La stagionatura del formaggio

Nel processo di trasformazione del latte in formaggio si possono distinguere diverse fasi, alcune comuni a tutte le tipologie di formaggio, altre specifiche solo per determinati tipi.

Per prima cosa, la caseificazione prevede tutte le operazioni di preparazione del latte, che può essere sottoposto a standardizzazione a titolo di grasso e ad eventuali trattamenti termici come termizzazione o pastorizzazione. In un secondo momento, avviene la coagulazione del latte, che passa dalla forma liquida a una consistenza semisolida e quasi gelatinosa per azione del caglio e di batteri lattici, dopodiché seguono le attività che permettono alla cagliata di raggiungere la giusta composizione, ossia il livello di umidità più adatto e la corretta quantità di sale. A quel punto, si passa alla stagionatura, un periodo di maturazione più o meno lungo che rappresenta il vero momento di trasformazione della cagliata in formaggio, e infine al confezionamento.

La stagionatura [1] è una fase molto delicata nella produzione del formaggio, dal momento che è quella in cui hanno luogo tutti i processi biochimici di trasformazione dei costituenti del latte, che conferiscono al prodotto finale l’aspetto, la consistenza, il sapore e il profumo che li caratterizza. Ovviamente, l’intensità e la durata del periodo di maturazione variano a seconda delle diverse tipologie di formaggio, ma in linea generale le reazioni che trasformano la cagliata sono agevolati dalla presenza di enzimi che agiscono al meglio in determinate condizioni. Vi sono tre eventi principali che avvengono in fase di stagionatura: la fermentazione lattica, la proteolisi e la lipolisi.

Durante la caseificazione, il lattosio si trasforma per lo più in acido lattico e l’acidificazione, iniziata in caldaia o durante la formatura, si completa durante la stufatura in camera calda. Il 90% dei carboidrati del latte vengono rilasciati nel siero sotto forma di lattosio o lattato, ma la cagliata messa nello stampo può contenere fino all’1,5% di zucchero: il lattosio residuo viene solitamente metabolizzato dai microrganismi dello starter, ma se quest’ultimo è costituito da batteri lattici che non utilizzano il galattosio, esso potrà rimanere nel formaggio maturo contribuendo alla fermentazione propionica (quella che provoca l’aspetto lucido dell’Emmental) o alla fermentazione butirrica (che causa un gonfiore tardivo nei formaggi dalla lunga stagionatura).
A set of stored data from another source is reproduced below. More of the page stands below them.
(* ===== verification/MemoryManager.v ===== *)
(** * Memory managers

    Models [core/memoryManager.hpp], whose virtual operations are the class
    [MemoryBackend], and its hwloc implementation [backends/hwloc/memoryManager.hpp]
    with [backends/hwloc/localMemorySlot.hpp].

    The state is a pair, the machine and what the memory managers add to it.  The
    answers of the system to allocations and releases are not determined by the
    program; they are lists in the state, consumed from the front. *)

From S2P Require Import Prelude Memory CommunicationManager HwlocTopology.
From Stdlib Require Import ZArith Lia.
From stdpp Require Import base list gmap option.

Local Open Scope Z_scope.
Local Open Scope hicr_scope.

(** ** The base class *)

(** A memory space, as the operations receive it: an hwloc one or another. *)
Inductive space_ref : Type :=
| hwloc_space (id : nat) (m : HwlocMemorySpace.t)
| other_space (id : nat).

Definition space_id (r : space_ref) : nat := match r with hwloc_space id _ | other_space id => id end.

(** The virtual operations, over a machine with backend state [X] and the state
    [Y] of the memory managers. *)
Class MemoryBackend (X Y : Type) : Type := {
  allocateLocalMemorySlotImpl : space_ref -> Z -> prog (Machine X * Y) nat;
  registerLocalMemorySlotImpl : space_ref -> ptr -> Z -> prog (Machine X * Y) nat;
  deregisterLocalMemorySlotImpl : nat -> prog (Machine X * Y) unit;
  memsetImpl : nat -> Z -> Z -> prog (Machine X * Y) unit;
  freeLocalMemorySlotImpl : nat -> prog (Machine X * Y) unit
}.

Module MemoryManager.
Section Operations.
Context {X Y : Type}.

(** The default implementation of [memsetImpl]. *)
Definition default_memsetImpl (memorySlot : nat) (value size : Z) : prog (Machine X * Y) unit :=
  p ← on_fst (getPointer memorySlot);
  on_fst (std_memset p (byte_of_Z value) size).

Context {B : MemoryBackend X Y}.

Definition allocateLocalMemorySlot (memorySpace : space_ref) (size : Z) : prog (Machine X * Y) nat :=
  allocateLocalMemorySlotImpl memorySpace size.

Definition registerLocalMemorySlot (memorySpace : space_ref) (p : ptr) (size : Z) : prog (Machine X * Y) nat :=
  registerLocalMemorySlotImpl memorySpace p size.

Definition deregisterLocalMemorySlot (memorySlot : nat) : prog (Machine X * Y) unit :=
  deregisterLocalMemorySlotImpl memorySlot.

Definition memset (memorySlot : nat) (value size : Z) : prog (Machine X * Y) unit :=
  p ← on_fst (getPointer memorySlot);
  _ ← throw_if (bool_decide (p = nullptr)) runtime;
  memsetImpl memorySlot value size.

Definition freeLocalMemorySlot (memorySlot : nat) : prog (Machine X * Y) unit :=
  freeLocalMemorySlotImpl memorySlot.

End Operations.
End MemoryManager.

(** ** The hwloc implementation *)

Module HwlocMemoryManager.

(** [binding_type]. *)
Definition strict_binding : Z := 2.
Definition strict_non_binding : Z := 1.
Definition relaxed_binding : Z := 0.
La proteolisi indica un insieme di trasformazioni della caseina per azione di complessi enzimatici che concorrono alla formazione della struttura del formaggio, al rilascio di componenti sapide durante la masticazione e alla modificazione della consistenza e del pH della pasta (a causa della produzione di ammoniaca e anidride carbonica).

La lipolisi, invece, il processo metabolico di scissione dei trigliceridi con conseguente liberazione di acidi grassi liberi, ha un ruolo molto importante nella formazione del gusto e dell’aroma del formaggio: nella maggior parte dei casi viene vista come un fenomeno negativo che conferisce al prodotto un profumo particolarmente forte e intenso, ma nella cultura casearia italiana è considerato un evento gradito, se ben controllato, come nel caso dei formaggi duri a base di latte di pecora e di alcuni erborinati come il gorgonzola.

Le condizioni di temperatura, umidità relativa (UR), ventilazione e durata della stagionatura contribuiscono alla formazione delle peculiarità di ogni tipologia di formaggio. I formaggi con una stagionatura lunga oltre 9 mesi, come i grana, sono stagionati a temperature superiori a 12°C in ambienti con UR inferiore al 90% e si caratterizzano per una crosta compatta e resistente; invece quelli a pasta molle, che non maturano più di 60 giorni, sono stagionati a temperature di 2-8°C in ambienti con UR superiori al 90% per impedire la formazione di una crosta troppo spessa.